Again, the main source of meat protein here is from pig, more so than other places in Italy. As much as you might think Sardinia is know for its seafood, it’s only a very recent thing that the locals have eaten fish and, um, sardines. Why? People didn’t live close to the sea because it left them vulnerable to attack. All the villages are perched up high on mountains or rocks and pigs and goats were – and still are – farmed. Same with Ikaria. Interesting, hey!?

Porcheddu: pork roasted over lemon myrtle.
Porcheddu: pork roasted over lemon myrtle.


Oh, they love their olive oil here. And their pig lard. Lashings of the stuff.

Eating leftovers.

Sardinians were poor for most of their history. And so their diet is incredibly simple and frugal. Their traditional dishes are about using up leftover pasta, bread, meat and cheese. I’m not quite sure how this feeds back into a long life, but I do think extracting every possible nutrient from a food, and being mindful of consumption would have to keep your body primed.

Two meals a day.

Maybe three. But definitely no snacking. It’s a form of fasting…every day.

No sense of time.

It’s a joke on the island that no one ever wears a watch. It’s wonderful to observe up in the mountains. I got lost hiking in a forest one day. I found my way out onto a road and found some oldies sitting and chatting. I asked directions back to my car. It turned out to be 2 kms away. I wanted to hitch a ride, they wanted to walk with me. “Andiamo,” they cried out. I told them I was in a rush. “Bah,” they cried out. We walked…slowly…and talked in two different languages.

A family picnic in the forest.
A family picnic in the forest.

Red wine.

For many centenarians living today, cheese and wine was their staple diet. The interior’s famous Cannonau (a very big hearty and potent red) is said to contain more antioxidants than any other red wine. Most families make their own, containing no preservative. They drink a glass with lunch and dinner.

Stoopin’ in the evenings.

All around the island, from about 7pm, the young converge on the old and sit with them in doorways or take their elders for a stroll. It’s gorgeous to observe. The woman hang together – teens sitting with their grandmothers, chatting or knitting. The men tend to go to the park and sit on a bench and gossip. So much kindness and sense of belonging preserves the soul and the body.

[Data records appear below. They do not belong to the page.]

(* ===== verification/Messages.v ===== *)
(** * Building messages

    RTPSMessageCreator (src/cpp/rtps/messages/RTPSMessageCreator.cpp and the files
    of src/cpp/rtps/messages/submessages) writes the header and the submessages of
    an RTPS message, with the parameters of ParameterSerializer.hpp in the inline
    QoS of data.  Each function is a program on the message it appends to.  The
    build is one without security. *)

From S2P Require Import Prelude.
From S2P Require Import SeqNum.
From S2P Require Import Bitmap.
From S2P Require Import Guid.
From S2P Require Import CacheChange.
From S2P Require Import CDRMessage.

(** ** Constants of the protocol *)

Module RTPS.

Definition PAD : Z := 0x01.
Definition ACKNACK : Z := 0x06.
Definition HEARTBEAT : Z := 0x07.
Definition GAP : Z := 0x08.
Definition INFO_TS : Z := 0x09.
Definition INFO_SRC : Z := 0x0c.
Definition INFO_DST : Z := 0x0e.
Definition NACK_FRAG : Z := 0x12.
Definition HEARTBEAT_FRAG : Z := 0x13.
Definition DATA : Z := 0x15.
Definition DATA_FRAG : Z := 0x16.

Definition PID_SENTINEL : Z := 0x0001.
Definition PID_KEY_HASH : Z := 0x0070.
Definition PID_STATUS_INFO : Z := 0x0071.
Definition PID_RELATED_SAMPLE_IDENTITY : Z := 0x0083.
Definition PID_CUSTOM_RELATED_SAMPLE_IDENTITY : Z := 0x800f.

Definition RTPSMESSAGE_OCTETSTOINLINEQOS_DATASUBMSG : Z := 16.
Definition RTPSMESSAGE_OCTETSTOINLINEQOS_DATAFRAGSUBMSG : Z := 28.

Record ProtocolVersion_t := mkVersion { m_major : Z; m_minor : Z }.
Definition c_ProtocolVersion : ProtocolVersion_t := mkVersion 2 2.

Definition c_VendorId_Unknown : list Z := [0x00; 0x00].
Definition c_VendorId_eProsima : list Z := [0x01; 0x0F].
Definition c_VendorId_rti_connext : list Z := [0x01; 0x01].

Definition PL_CDR_BE : Z := 2.
Definition PL_CDR_LE : Z := 3.

End RTPS.

Module MessageCreator.
Import CDR CacheChange RTPS.

Section target.
Context `{Target}.

(** The flag of the byte order, and a program run in the order of the target. *)
Definition endian_flag : Z := if decide (DEFAULT_ENDIAN = LITTLEEND) then 1 else 0.

Definition flag (i : Z) (b : bool) : Z := if b then Z.shiftl 1 i else 0.

Definition in_target {A} (p : M A) : M A :=
  m ← get; set_endian DEFAULT_ENDIAN;; a ← p; set_endian (msg_endian m);; mret a.

Definition at_pos : M Z := m ← get; mret (pos m).

(** The length behind the header of a submessage, written over. *)
Definition patch_size (size_pos size : Z) : M unit :=
  m ← get; store size_pos (if decide (msg_endian m = DEFAULT_ENDIAN) then native 2 size else rev (native 2 size)).

(** ** Header and information *)

Definition addHeader (guidPrefix : GuidPrefix.GuidPrefix_t) (version : ProtocolVersion_t) (vendorId : list Z) : M bool :=
  addOctet 0x52;; addOctet 0x54;; addOctet 0x50;; addOctet 0x53;;
  addOctet (m_major version);; addOctet (m_minor version);;
  addOctet (nth 0 vendorId 0);; addOctet (nth 1 vendorId 0);;
  addData guidPrefix;;
  m ← get; set_length (pos m);; mret true.

Definition addSubmessageInfoTS (time : Time_t) (invalidateFlag : bool) : M bool :=
  set_endian DEFAULT_ENDIAN;;
  addOctet INFO_TS;;
  addOctet (Z.lor endian_flag (flag 1 invalidateFlag));;
  addUInt16 (if invalidateFlag then 0 else 8);;
  (if invalidateFlag then mret true else addInt32 (seconds time);; addUInt32 (fraction time));;
  mret true.

Definition addSubmessageInfoSRC (version : ProtocolVersion_t) (vendorId : list Z) (guidPrefix : GuidPrefix.GuidPrefix_t)
    : M bool :=
  set_endian DEFAULT_ENDIAN;;
  addOctet INFO_SRC;; addOctet endian_flag;; addUInt16 20;; addUInt32 0;;
  addOctet (m_major version);; addOctet (m_minor version);;
  addOctet (nth 0 vendorId 0);; addOctet (nth 1 vendorId 0);;
  addData guidPrefix;;
  mret true.

Definition addSubmessageInfoDST (guidP : GuidPrefix.GuidPrefix_t) : M bool :=
  set_endian DEFAULT_ENDIAN;;
  addOctet INFO_DST;; addOctet endian_flag;; addUInt16 12;; addData guidP;; mret true.

(** ** Submessages of the protocol *)

(** The header with a length of zero; where the length is, and where it counts
    from. *)
Definition open_submessage (id flags : Z) : M (Z * Z) :=
  addOctet id;; addOctet flags;;
  submessage_size_pos ← at_pos;
  addUInt16 0;;
  position_size_count_size ← at_pos;
  mret (submessage_size_pos, position_size_count_size).

Definition submessage (id flags : Z) (content : M bool) : M bool :=
  in_target (
    '(submessage_size_pos, position_size_count_size) ← open_submessage id flags;
    content;;
    p ← at_pos;
    patch_size submessage_size_pos (u16 (u32 (p - position_size_count_size)));;
    mret true).

Definition addSubmessageAcknack (readerId writerId : EntityId.EntityId_t) (SNSet : SequenceNumberSet_t)
    (count : Z) (finalFlag : bool) : M bool :=
  submessage ACKNACK (Z.lor endian_flag (flag 1 finalFlag))
    (addEntityId readerId;; addEntityId writerId;; addSequenceNumberSet SNSet;; addInt32 count).

Definition addSubmessageNackFrag (readerId writerId : EntityId.EntityId_t) (writerSN : SN.SequenceNumber_t)
    (fnState : FragmentNumberSet_t) (count : Z) : M bool :=
  submessage NACK_FRAG endian_flag
    (addEntityId readerId;; addEntityId writerId;; addSequenceNumber writerSN;;
     addFragmentNumberSet fnState;; addUInt32 count).

Definition addSubmessageGap (seqNumFirst : SN.SequenceNumber_t) (seqNumList : SequenceNumberSet_t)
    (readerId writerId : EntityId.EntityId_t) : M bool :=
  submessage GAP endian_flag
    (addEntityId readerId;; addEntityId writerId;; addSequenceNumber seqNumFirst;; addSequenceNumberSet seqNumList).

Definition addSubmessageHeartbeat (readerId writerId : EntityId.EntityId_t) (firstSN lastSN : SN.SequenceNumber_t)
    (count : Z) (isFinal livelinessFlag : bool) : M bool :=
  submessage HEARTBEAT (Z.lor (Z.lor endian_flag (flag 1 isFinal)) (flag 2 livelinessFlag))
    (addEntityId readerId;; addEntityId writerId;; addSequenceNumber firstSN;; addSequenceNumber lastSN;; addInt32 count).

Definition addSubmessageHeartbeatFrag (readerId writerId : EntityId.EntityId_t) (firstSN : SN.SequenceNumber_t)
    (lastFN count : Z) : M bool :=
  submessage HEARTBEAT_FRAG endian_flag
    (addEntityId readerId;; addEntityId writerId;; addSequenceNumber firstSN;; addUInt32 lastFN;; addInt32 count).

(** ** Parameters *)

Definition add_parameter_status (status : Z) : M bool :=
  m ← get;
  if max_size m <=? u32 (pos m + 8) then mret false
  else
    addUInt16 PID_STATUS_INFO;; addUInt16 4;;
    addOctet 0;; addOctet 0;; addOctet 0;; addOctet status;; mret true.

(** An instance handle that has not been set is all zeros. *)
Definition add_parameter_key (iHandle : option (list Z)) : M bool :=
  m ← get;
  if max_size m <=? u32 (pos m + 20) then mret false
  else addUInt16 PID_KEY_HASH;; addUInt16 16;; addData (default (replicate 16 0) iHandle);; mret true.

Definition add_parameter_sentinel : M bool :=
  m ← get;
  if max_size m <? u32 (pos m + 4) then mret false
  else addUInt16 PID_SENTINEL;; addUInt16 0;; mret true.

(** [add_parameter_sample_identity] and [add_parameter_custom_related_sample_identity]
    differ in the identifier. *)
Definition add_parameter_identity (pid : Z) (sample_id : SampleIdentity) : M bool :=
  m ← get;
  if max_size m <? u32 (pos m + 28) then mret false
  else
    addUInt16 pid;; addUInt16 24;;
    addData (Guid.guidPrefix (writer_guid sample_id));; addData (Guid.entityId (writer_guid sample_id));;
    addInt32 (SN.high (sequence_number sample_id));; addUInt32 (SN.low (sequence_number sample_id));;
    mret true.

Definition add_parameter_sample_identity : SampleIdentity → M bool :=
  add_parameter_identity PID_RELATED_SAMPLE_IDENTITY.
Definition add_parameter_custom_related_sample_identity : SampleIdentity → M bool :=
  add_parameter_identity PID_CUSTOM_RELATED_SAMPLE_IDENTITY.

(** ** Data *)

(** [addData] from a payload. *)
Definition addPayload (p : Payload.SerializedPayload_t) : M bool :=
  m ← get;
  if negb (hasSpace m (Payload.length p)) then mret false
  else match Payload.data p with
  | None => if 0 <? Payload.length p then mret false else mret true
  | Some d => bs ← lift (Payload.octets d (Payload.length p)); copyToBuffer bs false;; mret true
  end.

(** Which parts a change has: inline QoS, data, key, and its status. *)
Record SubmessageFlags := mkFlags { inlineQosFlag : bool; dataFlag : bool; keyFlag : bool; status : Z }.

Definition is_builtin (g : Guid.GUID_t) : bool := 0xC0 <=? nth 3 (Guid.entityId g) 0.

Definition is_alive (c : CacheChange_t) : bool := bool_decide (kind c = ALIVE).

(** The key goes into the inline QoS. *)
Definition key_in_qos (c : CacheChange_t) (with_key expectsInlineQos : bool) : bool :=
  with_key && (negb (is_builtin (writerGUID c)) || expectsInlineQos || negb (is_alive c)).

Definition related_known (c : CacheChange_t) : bool :=
  negb (identity_eqb (related_sample_identity (write_params c)) unknown_identity).

Definition present {A} (o : option A) : bool := match o with Some _ => true | None => false end.

Definition has_data (p : Payload.SerializedPayload_t) : bool :=
  (0 <? Payload.length p) && present (Payload.data p).

Definition change_status (k : ChangeKind_t) : Z :=
  match k with
  | ALIVE => 0
  | NOT_ALIVE_DISPOSED => 1
  | NOT_ALIVE_UNREGISTERED => 2
  | NOT_ALIVE_DISPOSED_UNREGISTERED => 3
  end.

Definition prepare_submessage_flags (c : CacheChange_t) (with_key expectsInlineQos : bool)
    (inlineQos : option Payload.SerializedPayload_t) : SubmessageFlags :=
  let inline := present inlineQos || key_in_qos c with_key expectsInlineQos || related_known c in
  let data := is_alive c && has_data (serializedPayload c) in
  mkFlags inline data (negb data && negb inline && with_key) (change_status (kind c)).

(** The fields behind the header, those of a fragment included. *)
Definition serialize_fields (fragment_number : Z) (c : CacheChange_t) (readerId : EntityId.EntityId_t) : M bool :=
  let is_fragment := 0 <? fragment_number in
  ok1 ← addUInt16 0;
  ok2 ← addUInt16 (if is_fragment then RTPSMESSAGE_OCTETSTOINLINEQOS_DATAFRAGSUBMSG
                   else RTPSMESSAGE_OCTETSTOINLINEQOS_DATASUBMSG);
  ok3 ← addEntityId readerId;
  ok4 ← addEntityId (Guid.entityId (writerGUID c));
  ok5 ← addSequenceNumber (sequenceNumber c);
  ok6 ← (if is_fragment then
           f1 ← addUInt32 fragment_number;
           f2 ← addUInt16 1;
           f3 ← addUInt16 (getFragmentSize c);
           f4 ← addUInt32 (Payload.length (serializedPayload c));
           mret (f1 && f2 && f3 && f4)
         else mret true);
  mret (ok1 && ok2 && ok3 && ok4 && ok5 && ok6).

Definition serialize_header (fragment_number : Z) (c : CacheChange_t) (readerId : EntityId.EntityId_t) (flags : Z)
    : M (bool * (Z * Z)) :=
  places ← open_submessage (if 0 <? fragment_number then DATA_FRAG else DATA) flags;
  ok ← serialize_fields fragment_number c readerId;
  mret (ok, places).

Definition serialize_inline_qos (c : CacheChange_t) (with_key expectsInlineQos : bool)
    (inlineQos : option Payload.SerializedPayload_t) (status : Z) : M unit :=
  (if related_known c then
     add_parameter_sample_identity (related_sample_identity (write_params c));;
     add_parameter_custom_related_sample_identity (related_sample_identity (write_params c))
   else mret true);;
  (if key_in_qos c with_key expectsInlineQos then
     add_parameter_key (instanceHandle c);;
     if is_alive c then mret true else add_parameter_status status
   else mret true);;
  (match inlineQos with Some q => addPayload q | None => mret true end);;
  add_parameter_sentinel;;
  mret tt.

Fixpoint add_zeros (n : nat) : M bool :=
  match n with
  | O => mret true
  | S n => ok ← addOctet 0; rest ← add_zeros n; mret (ok && rest)
  end.

(** The key as a parameter list of its own. *)
Definition serialize_key (c : CacheChange_t) (status : Z) : M bool :=
  k1 ← addOctet 0;
  m ← get;
  k2 ← addOctet (if decide (msg_endian m = BIGEND) then PL_CDR_BE else PL_CDR_LE);
  k3 ← addUInt16 0;
  k4 ← add_parameter_key (instanceHandle c);
  k5 ← add_parameter_status status;
  k6 ← add_parameter_sentinel;
  mret (k1 && k2 && k3 && k4 && k5 && k6).

(** [addSubmessageData]: whether everything fitted, and whether the submessage is
    too long for its length field. *)
Definition addSubmessageData (c : CacheChange_t) (with_key : bool) (readerId : EntityId.EntityId_t)
    (expectsInlineQos : bool) (inlineQos : option Payload.SerializedPayload_t) : M (bool * bool) :=
  let f := prepare_submessage_flags c with_key expectsInlineQos inlineQos in
  let flags := Z.lor (Z.lor (Z.lor endian_flag (flag 1 (inlineQosFlag f))) (flag 2 (dataFlag f))) (flag 3 (keyFlag f)) in
  in_target (
    '(ok, (size_pos, start)) ← serialize_header 0 c readerId flags;
    (if inlineQosFlag f then serialize_inline_qos c with_key expectsInlineQos inlineQos (status f) else mret tt);;
    ok1 ← (if dataFlag f then addPayload (serializedPayload c) else mret true);
    ok2 ← (if keyFlag f then serialize_key c (status f) else mret true);
    p ← at_pos;
    ok3 ← add_zeros (Z.to_nat (Z.land (4 - p mod 4) 3));
    p ← at_pos;
    let size32 := u32 (p - start) in
    let is_big := negb (size32 <=? UINT16_MAX) in
    (if is_big then mret tt else patch_size size_pos size32);;
    mret (ok && ok1 && ok2 && ok3, is_big)).

(** [addSubmessageDataFrag]: a change with a key only is refused after its header
    has been written. *)
Definition addSubmessageDataFrag (c : CacheChange_t) (fragment_number : Z) (payload : Payload.SerializedPayload_t)
    (with_key : bool) (readerId : EntityId.EntityId_t) (expectsInlineQos : bool)
    (inlineQos : option Payload.SerializedPayload_t) : M bool :=
  let f := prepare_submessage_flags c with_key expectsInlineQos inlineQos in
  let flags := Z.lor (Z.lor endian_flag (flag 1 (inlineQosFlag f))) (flag 2 (keyFlag f)) in
  in_target (
    '(ok, (size_pos, start)) ← serialize_header fragment_number c readerId flags;
    (if inlineQosFlag f then serialize_inline_qos c with_key expectsInlineQos inlineQos (status f) else mret tt);;
    if keyFlag f then mret false
    else
      ok1 ← addPayload payload;
      p ← at_pos;
      let size := u16 (u32 (p - start)) in
      let padding := (4 - size mod 4) mod 4 in
      ok2 ← add_zeros (Z.to_nat padding);
      patch_size size_pos (u16 (size + padding));;
      mret (ok && ok1 && ok2)).

End target.

(** The place of a fragment in its sample: where it starts, and its size. *)
Definition fragment_place (c : CacheChange_t) (fragment_number : Z) : Z * Z :=
  let fragment_start := u32 (getFragmentSize c * u32 (fragment_number - 1)) in
  (fragment_start, if fragment_number <? getFragmentCount c then getFragmentSize c
                   else u32 (Payload.length (serializedPayload c) - fragment_start)).

(** The payload of a fragment, which points into that of the sample. *)
Definition fragment_payload (c : CacheChange_t) (fragment_number : Z) : Payload.SerializedPayload_t :=
  let '(fragment_start, fragment_size) := fragment_place c fragment_number in
  Payload.mkPayload (Payload.encapsulation (serializedPayload c)) fragment_size
    (drop (Z.to_nat fragment_start) <$> Payload.data (serializedPayload c)) 0 0.

End MessageCreator.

Grandad telling a story...
Grandad telling a story…

There is certainly an untouched element to Sardinia. But this is the sad bit, which I also witnessed in Ikaria – the longevity phenomena seems to have come to an abrupt halt, even reversed. It’s almost like as soon as money came to the island (which it did about 50 years ago) the locals went from famine to feast, taking on the health consequences that come with abundance. This happens in poor countries when fortunes reverse – they reject the old ways with more vigour than perhaps those in countries that didn’t have it so tough. Young Sardinians are incredibly overweight. And Sardinia has one of the highest incidences of celiac disease, I’m guessing from eating so much bread and pasta where the gluten content has shifted due to the more processed wheat strains available today. And exercise…it’s just not done! All of which saddened me a little. On my various hiking excursions, I’d go an entire day without seeing anyone. Routes were overgrown and locals didn’t seem to know anything about some of the trails I’d researched.

The same was happening in Ikaria, but – and this is the happier bit – I noticed there that as the recession hit, families were turning back to the old ways again. I’m hoping the same will happen in Sardinia where they were certainly suffering from a quieter tourism season.